Given a two player game $(A,B)\in{\mathbb{R}^{m\times n}}^2$, referred to as a **stage** game, a $T$-stage repeated game is a game in which players play that stage game for $T > 0$ periods. Players make decisions based on the full history of play over all the periods.

For example consider the game:

$$ A = \begin{pmatrix} 0 & 6 & 1\\ 1 & 7 & 5 \end{pmatrix} \qquad B = \begin{pmatrix} 0 & 3 & 1\\ 1 & 0 & 1 \end{pmatrix} $$by identifying the best responses:

$$ A = \begin{pmatrix} 0 & 6 & 1\\ \underline{1} & \underline{7} & \underline{5} \end{pmatrix} \qquad B = \begin{pmatrix} 0 & \underline{3} & 1\\ \underline{1} & 0 & \underline{1} \end{pmatrix} $$it is immediate to find two Nash equilibria:

$$((0,1), (1,0,0))\qquad((0,1), (0,0,1))$$In [1]:

```
import nashpy as nash
import numpy as np
A = np.array([[0, 6, 1],
[1, 7, 5]])
B = np.array([[0, 3, 1],
[1, 0, 1]])
game = nash.Game(A, B)
list(game.support_enumeration())
```

Out[1]:

If we were to repeat this game twice ($T=2$) we obtain a new game. However to be able to think of this we need to define what a strategy in a repeated game is.

Given a two player stage game $(A,B)\in{\mathbb{R}^{m\times n}}^2$, repeated to give a $T$-stage repeated game. A strategy is a mapping from the entire history of play to an action of the stage game:

$$ \bigcup_{t=0}^{T-1}H(t)\to a $$where:

- $H(t)$ is the history of play of
**both**players up until stage $t$ ($H(0)=(\emptyset, \emptyset)$) - $a$ is an action (for either player) of the
**stage**game

To help avoid confusion, whilst we have referred to pure strategies as choices made in stage games, here we will call those **actions**.

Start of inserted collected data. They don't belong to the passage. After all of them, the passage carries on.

(** ** The board is restored *)

Lemma undo_played (b : GoBoard) (p color : Z) :
  board b !! Z.to_nat p = Some EMPTY ->
  undo_move (played b p color) p (last_move b) (last2_move b)
            (current_player b) = b.
Proof.
  intros Hcell. destruct b as [sz cells cp lm l2m]. simpl in *.
  unfold undo_move, set_current_player, set_last2_move, set_last_move,
    set_point, played. simpl.
  f_equal. rewrite list_insert_insert_eq. by apply list_insert_id.
Qed.

Lemma deliver_board (s s' : search) (u : unit) :
  deliver s = Returns u s' ->
  s_board s' = s_board s /\ winning_moves s' = winning_moves s
  /\ s_tt s' = s_tt s.
Proof.
  unfold deliver. destruct (alarm s) as [[|k]|]; intros E; inversion E; done.
Qed.

Section Restore.

Context `{BoardLaws}.

Lemma explore_restores_board (recurse : search -> outcome search bool) :
  (forall s r s', recurse s = Returns r s' -> s_board s' = s_board s) ->
  forall legal_moves s r s',
    explore recurse legal_moves s = Returns r s' -> s_board s' = s_board s.
Proof.
  intros Hrec legal_moves.
  induction legal_moves as [|move rest IH]; intros s r s' E; simpl in E.
  - by inversion E.
  - destruct (play_move (s_board s) move (current_player (s_board s)))
      as [[|] b1] eqn:Eplay; simpl in E.
    + apply play_move_legal in Eplay as (_ & Hcell & _ & ->).
      destruct (recurse _) as [r1 s1| |] eqn:Erec; try discriminate.
      apply Hrec in Erec. simpl in Erec.
      rewrite Erec, undo_played in E by done.
      destruct r1; simpl in E.
      * apply IH in E. by rewrite E.
      * destruct (format_point _); by inversion E.
    + apply play_move_illegal in Eplay as ->.
      apply IH in E. by rewrite E.
Qed.

(** A call that returns hands the board back as it received it. *)
Lemma search_restores_board (fuel : nat) (s : search) (r : bool)
  (s' : search) :
  boolean_negamax_tt fuel s = Returns r s' -> s_board s' = s_board s.
Proof.
  revert s r s'. induction fuel as [|fuel IH]; intros s r s' E; simpl in E.
  - discriminate.
  - destruct (deliver s) as [[] s0| |] eqn:Ed; try discriminate.
    apply deliver_board in Ed as (<- & _ & _).
    destruct (tt_lookup _ _) as [cached|].
    + by inversion E.
    + destruct (_ =? _)%nat; [by inversion E |].
      destruct (_ =? _)%nat; [by inversion E |].
      by eapply explore_restores_board in E.
Qed.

The actions for our example:

- for the row player: $\{r_1, r_2\}$ (corresponding to the rows)
- for the column player: $\{c_1, c_2, c_3\}$ (corresponding to the columns)

A strategy for the row/column player thus needs to map an element of the following set to an element of $\{r_1, r_2\}$/$\{c_1, c_2, c_3\}$:

$$\bigcup_{t=0}^{1}H(t)=\{(\emptyset, \emptyset), (r_1, c_1), (r_1, c_2), (r_1, c_3), (r_2, c_1), (r_2, c_2), (r_3, c_3)\}$$In other words, in our example, a strategy answers both of the following questions:

- What should the player do in the first period?
- What should the player do in the second period
**given**knowledge of what both players did in the first period?

The following theorem allows us to find **a** Nash equilibrium:

For any repeated game, any sequence of stage Nash profiles gives a Nash equilibrium.

Consider the following strategy:

The row/column player should play action $a_{r/c}$ regardless of the play of any previous strategy profiles.

where $(a_{r}, a_{c})$ is a given stage Nash equilibrium.

Using backwards induction, this is a Nash equilibrium for the last stage game. Thus, at the last stage, no player has a reason to deviate. Similarly at the $T-1$th stage. The proof follows.

Thus, for our example we have the four Nash equilibria:

- $(r_2r_2, c_1c_1)$ with utility: (2, 2).
- $(r_2r_2, c_1c_3)$ with utility: (6, 2).
- $(r_2r_2, c_3c_1)$ with utility: (6, 2).
- $(r_2r_2, c_3c_3)$ with utility: (10, 2).

Note however that it is not the only equilibria for our repeated game.

In a repeated game it is possible for players to encode reputation and trust in their strategies.

Consider the following two strategies:

For the row player:

$$(\emptyset, \emptyset) \to r_1$$ $$(r_1, c_1) \to r_2$$ $$(r_1, c_2) \to r_2$$ $$(r_1, c_3) \to r_2$$

For the column player:

$$(\emptyset, \emptyset) \to c_2$$ $$(r_1, c_2) \to c_3$$ $$(r_2, c_2) \to c_1$$

Note that here we omit some of the histories which are not possible based on the first play by each player.

This strategy corresponds to the following scenario:

Play $(r_1,c_2)$ in first stage and $(r_2,c_3)$ in second stage unless the row player does not cooperate in which case play $(r_2, c_1)$.

If both players play these strategies their utilities are: $(11, 4)$ which is better **for both players** then the utilities at any sequence of pure stage Nash equilibria. **But** is this a Nash equilibrium? To find out we investigate if either player has an incentive to deviate.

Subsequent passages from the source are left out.